How does the SRI policy work out for the matching portfolio?
The matching portfolio invests solely in European countries and semi-government debtors which are rated at least AA-. This means the portfolio does not invest in countries on the exclusion list.
How does the SRI policy work out for the return portfolio?
The return portfolio invests in equity in developed and emerging markets, as well as in real estate, investment grade corporate bonds and high yield corporate bonds.
- Equity in developed markets is managed largely by way of a discretionary portfolio held at State Street Global Advisors. State Street Global Advisors is included in the 2020 PRI Leaders Group and as such scores well in terms of socially responsible investments. As NN CDC Pensioenfonds has full control over this discretionary portfolio, it does not invest in companies mentioned on the exclusion list. The pension fund also participates in the State Street Global Advisors stewardship programme through this discretionary portfolio.
- A limited part of equity in developed markets is currently managed by one or more Exchange Traded Funds (ETF). ETF fund managers determine their SRI policy independently, while NN CDC Pensioenfonds is a participating investor and therefore has no control. This means it cannot be precluded that an ETF invests in a company mentioned on the list of excluded companies. Going forward, the weight of the assets invested in developed markets through these ETFs will gradually be reduced.
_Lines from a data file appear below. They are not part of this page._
(** The announcement of an externally made game change, and of a title change. *)
Definition game_announcement (U : Utils) (b : string) : string :=
  STV_donkDetective U +:+ " Game was changed to " +:+ dq +:+ b +:+ dq.

Definition title_announcement (U : Utils) (t : string) : string :=
  STV_DankThink U +:+ " Title was changed to " +:+ dq +:+ t +:+ dq.

(** The channel as the platform holds it. *)
Definition same_channel (w w' : World) : Prop :=
  channel_game_id w' = channel_game_id w ∧ channel_title w' = channel_title w.

(** ** A sample instantiation, for the concrete runs *)

Definition demo_utils : Utils :=
  {| STV_DankDolmes := "DankDolmes";
     FFZ_peepoPolice := "peepoPolice";
     STV_uuh := "uuh";
     STV_How2Read := "How2Read";
     STV_DankMods := "DankMods";
     STV_donkHappy := "donkHappy";
     STV_donkDetective := "donkDetective";
     STV_DankThink := "DankThink";
     UserID_Bot := "1158666176";
     ordinal := λ n,
       if decide (n = 1) then "1st" else if decide (n = 2) then "2nd"
       else if decide (n = 3) then "3rd" else "10th" |}.

Definition demo_games_named (names : list string) : list Game.t :=
  if decide (names = ["Dota 2"]) then [Game.mk "29595" "Dota 2"]
  else if decide (names = ["Elden Ring"]) then [Game.mk "512953" "Elden Ring"]
  else [].

Definition demo_category_name_of (game_id : string) : string :=
  if decide (game_id = "29595") then "Dota 2"
  else if decide (game_id = "512953") then "Elden Ring"
  else EmptyString.

(** Every collaborator answers. *)
Definition demo_platform : Platform :=
  {| raises := λ _ _, false;
     games_named := demo_games_named;
     category_name_of := demo_category_name_of |}.

(** The platform refuses every [modify_channel]. *)
Definition demo_platform_modify_fails : Platform :=
  {| raises := λ _ c, match c with modify_channel _ _ => true | _ => false end;
     games_named := demo_games_named;
     category_name_of := demo_category_name_of |}.

(** Only the game search is down. *)
Definition demo_platform_no_search : Platform :=
  {| raises := λ _ c, match c with fetch_games _ => true | _ => false end;
     games_named := λ _, [];
     category_name_of := demo_category_name_of |}.

Definition demo_seconds (n : Z) : Z := n * datetime.us_per_second.

(** The history of the examples: the current title and three older ones. *)
Definition demo_table : gmap string Z :=
  {[ "Dota 2 grind" := demo_seconds 100;
     "Chatting" := demo_seconds 200;
     "Elden Ring Hype" := demo_seconds 300;
     "Watching animes" := demo_seconds 400 ]}.

Definition demo_world : World :=
  {| channel_game_id := "29595";
     channel_title := "Watching animes";
     ttv_stream_titles := demo_table;
     chat := [];
     calls := [] |}.

Definition demo_self : ChannelManagement :=
  {| game_tracked := "Dota 2";
     title_tracked := "Watching animes";
     game_updated_dt := demo_seconds 1000;
     title_updated_dt := demo_seconds 1000 |}.

Definition demo_mod : Context.t := Context.mk true.
Definition demo_viewer : Context.t := Context.mk false.

(** * Properties *)

Ltac run :=
  cbv beta delta [channel_update game title_group title_set title_restore update_title
    clear_the_database start_tracking bind ret when get_self await raise
    set_game_updated_dt set_title_updated_dt set_game_tracked set_title_tracked
    broadcaster_fetch_channel_info broadcaster_modify_channel bot_fetch_games
    ctx_send broadcaster_send_message bot_pool_fetchval bot_pool_execute_upsert
    bot_pool_execute_delete]; simpl.

Ltac case_raises :=
  repeat match goal with
    | |- context [raises ?P ?w ?c] => destruct (raises P w c) eqn:?; cbn
    end.

Lemma demo_platform_reliable : reliable demo_platform.
Proof. intros w c. reflexivity. Qed.

(** ** [datetime] *)

Lemma seconds_same_day (us : Z) :
  0 ≤ us < datetime.us_per_day →
  datetime.seconds (datetime.of_microseconds us) = us / datetime.us_per_second.
Proof.
  intros Hus. unfold datetime.of_microseconds. simpl.
  by rewrite Z.mod_small.
Qed.

(** Within a day of the stamp the test [.seconds > 15] holds from the 16th
    full second on. *)
Lemma seconds_gt_15_same_day (now dt : Z) :
  0 ≤ now - dt < datetime.us_per_day →
  datetime.seconds (datetime.sub now dt) > 15 ↔ 16 * datetime.us_per_second ≤ now - dt.
Proof.
  intros Hus. unfold datetime.sub. rewrite seconds_same_day by done.
  unfold datetime.us_per_day, datetime.us_per_second in *.
  pose proof (Z.div_mod (now - dt) 1000000 ltac:(lia)) as Hdm.
  pose proof (Z.mod_pos_bound (now - dt) 1000000 ltac:(lia)) as Hmod.
  lia.
Qed.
- Equity in emerging markets is managed through two investment funds. These investment funds determine their SRI policies independently from NN CDC Pensioenfonds. While the theme of sustainability is an integrated part of their investment policies, it cannot be precluded that these two funds invest in a company mentioned on the list of excluded companies. However, this is monitored annually and, at the time of the initial selection of the two investment funds, this was not the case.
- A minor part of equity in emerging markets may be managed by two Exchange Traded Funds (ETFs). ETF fund managers determine their SRI policies independently, while NN CDC Pensioenfonds is a participating investor and therefore has no control. This means it cannot be precluded that an ETF invests in a company mentioned on the list of excluded companies. The relative weight of this category will be zero in most cases.
- Real estate investments are made through a Dutch retail property fund and two residential property funds in the Netherlands, none of which invest in excluded companies. These investment funds determine their SRI policies independently from NN CDC Pensioenfonds, with the theme of sustainability being an integrated part of their investment policies. In addition , these funds take part in the Global Real Estate Sustainability Benchmark (GRESB) ), for which they score well.
- Real estate investments are also made through ETFs that invest in listed real estate worldwide. ETF fund managers determine their SRI policy independently, while the pension fund is a participating investor and therefore has no control. This means that, for these investments, it cannot be precluded that an ETF invests in a company mentioned on the list of excluded companies. Going forward, the relative weight of equity invested in listed real estate through these ETFs will gradually be reduced.
- The investment grade corporate bond portfolio is managed by the pension fund itself, by way of a discretionary portfolio. As NN CDC Pensioenfonds has full control over this discretionary portfolio, it does not invest in companies mentioned on the exclusion list.
- High yield corporate bonds are managed by two ETFs. This means it cannot be precluded that the ETFs invest in a company mentioned on the list of excluded companies.